Please restate, exactly as written, the lines running from the beginning of the material through the line that has "point of the" in it.

___ STUDY MATERIAL ___

(* ===== verification/Exec.v ===== *)
(** * Loading a program ([userprog/exec.c])

    [sys_execv] replaces the image of the running process by an ELF file: it
    reads the header, loads every segment of type [PT_LOAD] at its address,
    taking pages where the process has none, and leaves the kernel for the entry
    point of the file.  The path and the vector of arguments stay in the user's
    memory, where the image is loaded too. *)

From S2P Require Import Prelude CString Bitmap Disk Inode File Dir Path Fs Create Tree Interrupt KList Sched Paging PagePool Ioqueue System Fd Thread Spaces Exit Fork.

(** ** Bytes of memory

    Memory is words; a byte is a part of the word around it. *)

Definition byte_of (w j : Z) : Z := w / 256 ^ j mod 256.
Definition set_byte (w j b : Z) : Z := w - byte_of w j * 256 ^ j + b mod 256 * 256 ^ j.

Definition vload8 (v : Z) : M mst Z := let! w := vload (v - v mod 4) in mok (byte_of w (v mod 4)).
Definition vstore8 (v b : Z) : M mst unit := let! w := vload (v - v mod 4) in vstore (v - v mod 4) (set_byte w (v mod 4) b).

Fixpoint vload_bytes (n : nat) (v : Z) : M mst (list Z) :=
  match n with
  | O => mok []
  | S n' => let! b := vload8 v in let! l := vload_bytes n' (u32 (v + 1)) in mok (b :: l)
  end.
Fixpoint vstore_bytes (v : Z) (l : list Z) : M mst unit :=
  match l with
  | [] => mok tt
  | b :: l' => do! vstore8 v b in vstore_bytes (u32 (v + 1)) l'
  end.

(** The characters at [v] up to a NUL. *)
Fixpoint user_str (fuel : nat) (v : Z) : M mst (list Z) :=
  match fuel with
  | O => mlift Spin
  | S fuel' =>
      let! b := vload8 v in
      if b =? 0 then mok [0] else let! l := user_str fuel' (u32 (v + 1)) in mok (b :: l)
  end.

(** ** ELF *)

Record Elf32_Ehdr := Ehdr {
  e_ident : list Z; e_type : Z; e_machine : Z; e_version : Z; e_entry : Z; e_phoff : Z; e_shoff : Z; e_flags : Z;
  e_ehsize : Z; e_phentsize : Z; e_phnum : Z; e_shentsize : Z; e_shnum : Z; e_shstrndx : Z
}.
Record Elf32_Phdr := Phdr {
  p_type : Z; p_offset : Z; p_vaddr_ : Z; p_paddr : Z; p_filesz : Z; p_memsz : Z; p_flags : Z; p_align : Z
}.

Definition PT_LOAD : Z := 1.
Definition sizeof_Ehdr : Z := 52.
Definition sizeof_Phdr : Z := 32.

(** The fields of a structure in memory. *)
Definition at16 (l : list Z) (k : nat) : Z := nth k l 0 + nth (k + 1) l 0 * 256.
Definition at32 (l : list Z) (k : nat) : Z := of_le32 (nth k l 0) (nth (k + 1) l 0) (nth (k + 2) l 0) (nth (k + 3) l 0).
Definition ehdr_of (l : list Z) : Elf32_Ehdr :=
  Ehdr (take 16 l) (at16 l 16) (at16 l 18) (at32 l 20) (at32 l 24) (at32 l 28) (at32 l 32) (at32 l 36)
    (at16 l 40) (at16 l 42) (at16 l 44) (at16 l 46) (at16 l 48) (at16 l 50).
Definition phdr_of (l : list Z) : Elf32_Phdr :=
  Phdr (at32 l 0) (at32 l 4) (at32 l 8) (at32 l 12) (at32 l 16) (at32 l 20) (at32 l 24) (at32 l 28).

Section exec_ops.
Context {B : Build} {J : Stack}.

(** The test of the ELF header; [true] when the file is refused. *)
Definition bad_header (h : Elf32_Ehdr) : res bool :=
  let? c := memcmp (Some (e_ident h)) (Some [127; 69; 76; 70; 1; 1; 1; 0]) 7 in
  Ok (negb (c =? 0) || negb (e_type h =? 2) || negb (e_machine h =? 3) || negb (e_version h =? 1) ||
      (1024 <? e_phnum h) || negb (e_phentsize h =? sizeof_Phdr)).

(** [read(fd, vaddr, filesz)] into the user's memory. *)
Definition read_user (fd vaddr filesz : Z) : M sys Z :=
  let! old := on_mem (vload_bytes (Z.to_nat filesz) vaddr) in
  let! r := sys_read fd (if vaddr =? NULL then None else Some old) filesz in
  do! on_mem (vstore_bytes vaddr r.2) in
  mok r.1.

(** *** [segment_load] *)

Definition occupy_pages (filesz vaddr : Z) : Z :=
  let size_in_first_page := PG_SIZE - Z.land vaddr 4095 in
  if size_in_first_page <? filesz then DIV_ROUND_UP (filesz - size_in_first_page) PG_SIZE + 1 else 1.

(** Whether the loop takes a page at [vaddr_page]. *)
Definition page_missing (vaddr_page : Z) : M mst bool :=
  let! pde := vload (pde_ptr vaddr_page) in
  if Z.land pde 1 =? 0 then mok true
  else let! pte := vload (pte_ptr vaddr_page) in mok (Z.land pte 1 =? 0).

Fixpoint segment_pages (n : nat) (vaddr_page : Z) : M mst bool :=
  match n with
  | O => mok true
  | S n' =>
      let! b := page_missing vaddr_page in
      let! p := (if b then get_a_page PF_USER vaddr_page else mok 1) in
      if p =? NULL then mok false else segment_pages n' (u32 (vaddr_page + PG_SIZE))
  end.

Definition segment_load (fd offset filesz vaddr : Z) : M sys bool :=
  let! b := on_mem (segment_pages (Z.to_nat (occupy_pages filesz vaddr)) (Z.land vaddr 4294963200)) in
  if negb b then mok false
  else
    let! _ := sys_lseek fd (s32 offset) SEEK_SET in
    let! _ := read_user fd vaddr filesz in
    mok true.

(** *** [load] *)

(** The loop over the program headers; [false] is [goto done] with -1. *)
Fixpoint load_segments (n : nat) (fd prog_header_offset : Z) (h : Elf32_Ehdr) : M sys bool :=
  match n with
  | O => mok true
  | S n' =>
      let! _ := sys_lseek fd (s32 prog_header_offset) SEEK_SET in
      let! r := sys_read fd (Some (replicate 32 0)) (e_phentsize h) in
      if negb (r.1 =? e_phentsize h) then mok false
      else
        let ph := phdr_of r.2 in
        let! b := (if PT_LOAD =? p_type ph then segment_load fd (p_offset ph) (p_filesz ph) (p_vaddr_ ph) else mok true) in
        if negb b then mok false
        else load_segments n' fd (u32 (prog_header_offset + e_phentsize h)) h
  end.

(** [load] between opening and closing the file. *)
Definition load_open (fd : Z) : M sys Z :=
  let! r := sys_read fd (Some (replicate 52 0)) sizeof_Ehdr in
  if negb (r.1 =? sizeof_Ehdr) then mok (-1)
  else
    let h := ehdr_of r.2 in
    let! bad := mlift (bad_header h) in
    if bad then mok (-1)
    else
      let! b := load_segments (Z.to_nat (e_phnum h)) fd (e_phoff h) h in
      mok (if b then s32 (e_entry h) else -1).

Definition load (pathname : list Z) : M sys Z :=
  let! fd := on_fs (sys_open pathname O_RDONLY) in
  if fd =? -1 then mok (-1)
  else
    let! ret := load_open fd in
    let! _ := sys_close fd in
    mok ret.

(** *** [sys_execv] *)

Fixpoint count_args (fuel : nat) (argv argc : Z) : M mst Z :=
  match fuel with
  | O => mlift Spin
  | S fuel' =>
      let! w := vload (u32 (argv + 4 * argc)) in
      if w =? 0 then mok argc else count_args fuel' argv (u32 (argc + 1))
  end.

(** The words of [struct intr_stack] that [sys_execv] sets. *)
Definition EBX_IDX : Z := 5.
Definition ECX_IDX : Z := 7.
Definition EIP_IDX : Z := 14.
Definition ESP_IDX : Z := 17.

(** [inl] is a return to the caller; [inr] is the frame that [intr_exit] pops,
    and the call does not come back.  The fuel bounds the length of the path and
    of the argument vector. *)
Definition sys_execv (fuel : nat) (path argv : Z) : M sys (Z + list Z) :=
  let! argc := on_mem (count_args fuel argv 0) in
  let! pathname := on_mem (user_str fuel path) in
  let! entry_point := load pathname in
  if entry_point =? -1 then mok (inl (-1))
  else
    let! cur := self_thread in
    let! p := pcb_at cur in
    let! new_name := on_mem (vload_bytes 16 path) in
    let! nm := mlift (memcpy (Some (name p)) (Some new_name) 16) in
    do! upd_pcb cur (set_name nm) in
    let! f := mlift (wr (istack p) EBX_IDX argv) in
    let! f := mlift (wr f ECX_IDX argc) in
    let! f := mlift (wr f EIP_IDX (u32 entry_point)) in
    let! f := mlift (wr f ESP_IDX 3221225472) in
    do! upd_pcb cur (set_istack f) in
    mok (inr f).

End exec_ops.

(** ** The user part of an address space *)

(** What a byte of the running space reads as. *)
Definition ubyte (st : mst) (a : Z) : res Z := let? r := vload8 a st in Ok r.1.

Definition user_addr (a : Z) : Prop := 4194304 ≤ a < 3221225472.

(** Every page of the user part that is mapped has a frame of its own, which is
    neither free nor part of the tables. *)
Record user_map (st : mst) : Prop := {
  uo_tables : tables_ok st;
  uo_data : ∀ v f, user_page v → walk (pm st) (mcr3 st) v = Ok f → data_frame st f ∧ taken st f;
  uo_inj : ∀ v w f, user_page v → user_page w → walk (pm st) (mcr3 st) v = Ok f → walk (pm st) (mcr3 st) w = Ok f → v = w
}.

(** A process that can take pages: those of its bitmap. *)
Record user_ok (st : mst) : Prop := {
  uo_map :> user_map st;
  uo_lock : pool_lock (user_pool st) = Lock 0 0;
  uo_self : self st ≠ 0;
  uo_proc : self_pgdir st ≠ 0;
  uo_start : 0 ≤ vaddr_start (userprog_vaddr st) ∧ vaddr_start (userprog_vaddr st) mod 4096 = 0;
  uo_bits : bitmap_ok (vaddr_bitmap (userprog_vaddr st))
}.

(** The bitmap of the process has a bit for page [v]. *)
Definition in_bitmap (st : mst) (v : Z) : Prop :=
  vaddr_start (userprog_vaddr st) ≤ v < vaddr_start (userprog_vaddr st) + 4096 * bit_cnt (vaddr_bitmap (userprog_vaddr st)).

Section byte_lemmas.
Implicit Types (st : mst).

Lemma byte_of_set w j b : 0 ≤ w < 4294967296 → 0 ≤ j < 4 → 0 ≤ b < 256 →
  0 ≤ set_byte w j b < 4294967296 ∧ ∀ i, 0 ≤ i < 4 → byte_of (set_byte w j b) i = if decide (i = j) then b else byte_of w i.
Proof.
  intros Hw Hj Hb. unfold set_byte, byte_of.
  assert (Cj : j = 0 ∨ j = 1 ∨ j = 2 ∨ j = 3) by lia.
  split.
  - destruct_or! Cj; subst j; cbn; zsolve.
  - intros i Hi. assert (Ci : i = 0 ∨ i = 1 ∨ i = 2 ∨ i = 3) by lia.
    rewrite (Z.mod_small b) by lia.
    destruct_or! Cj; subst j; destruct_or! Ci; subst i; case_decide; try lia; cbn -[Z.div Z.modulo]; zsolve.
Qed.

Lemma byte_of_range w j : 0 ≤ byte_of w j < 256.
Proof. apply Z.mod_pos_bound. lia. Qed.

Lemma user_addr_page a : user_addr a → user_page (a - a mod 4096).
Proof. unfold user_addr, user_page, managed, pdi. intros. split_and!; zsolve. Qed.

(** Where the byte at [a] is. *)
Lemma walk_addr st a : user_addr a →
  walk (pm st) (mcr3 st) (a - a mod 4) = let? f := walk (pm st) (mcr3 st) (a - a mod 4096) in Ok (f + (a mod 4096 - a mod 4)).
Proof.
  intros Ha. pose proof (user_addr_page a Ha) as (Hm & _ & Hal). rewrite !walk_alt.
  assert (E : pdi (a - a mod 4) = pdi (a - a mod 4096) ∧ pti (a - a mod 4) = pti (a - a mod 4096)) by (unfold pdi, pti; split; zsolve).
  destruct E as [E1 E2]. unfold pte_slot, pde_at. rewrite E1, E2. rewrite Hal.
  destruct (present _); [|done]. destruct (present _); [|done]. cbn [rbind]. f_equal. zsolve.
Qed.

Lemma ubyte_run st a f : user_addr a → walk (pm st) (mcr3 st) (a - a mod 4096) = Ok f →
  vload8 a st = Ok (byte_of (ld (pm st) (f + (a mod 4096 - a mod 4))) (a mod 4), st).
Proof. intros Ha Hw. unfold vload8, mbnd, vload. rewrite walk_addr, Hw by done. done. Qed.

Lemma ubyte_alt st a : user_addr a →
  ubyte st a = let? f := walk (pm st) (mcr3 st) (a - a mod 4096) in Ok (byte_of (ld (pm st) (f + (a mod 4096 - a mod 4))) (a mod 4)).
Proof. intros Ha. unfold ubyte, vload8, mbnd, vload. rewrite walk_addr by done. by destruct (walk _ _ _). Qed.

End byte_lemmas.

Section store_lemmas.
Implicit Types (st : mst).

Lemma walk_frame m c v f : v mod 4096 = 0 → walk m c v = Ok f → f mod 4096 = 0.
Proof.
  intros Hv Hw. rewrite walk_alt in Hw. destruct (present _); [|done]. destruct (present _); [|done]. injection Hw as <-. rewrite Hv, Z.add_0_r. apply frame_aligned.
Qed.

___

EXERCISE RESULT ::
(* ===== verification/Exec.v ===== *)
(** * Loading a program ([userprog/exec.c])

    [sys_execv] replaces the image of the running process by an ELF file: it
    reads the header, loads every segment of type [PT_LOAD] at its address,
    taking pages where the process has none, and leaves the kernel for the entry
    point of the file.  The path and the vector of arguments stay in the user's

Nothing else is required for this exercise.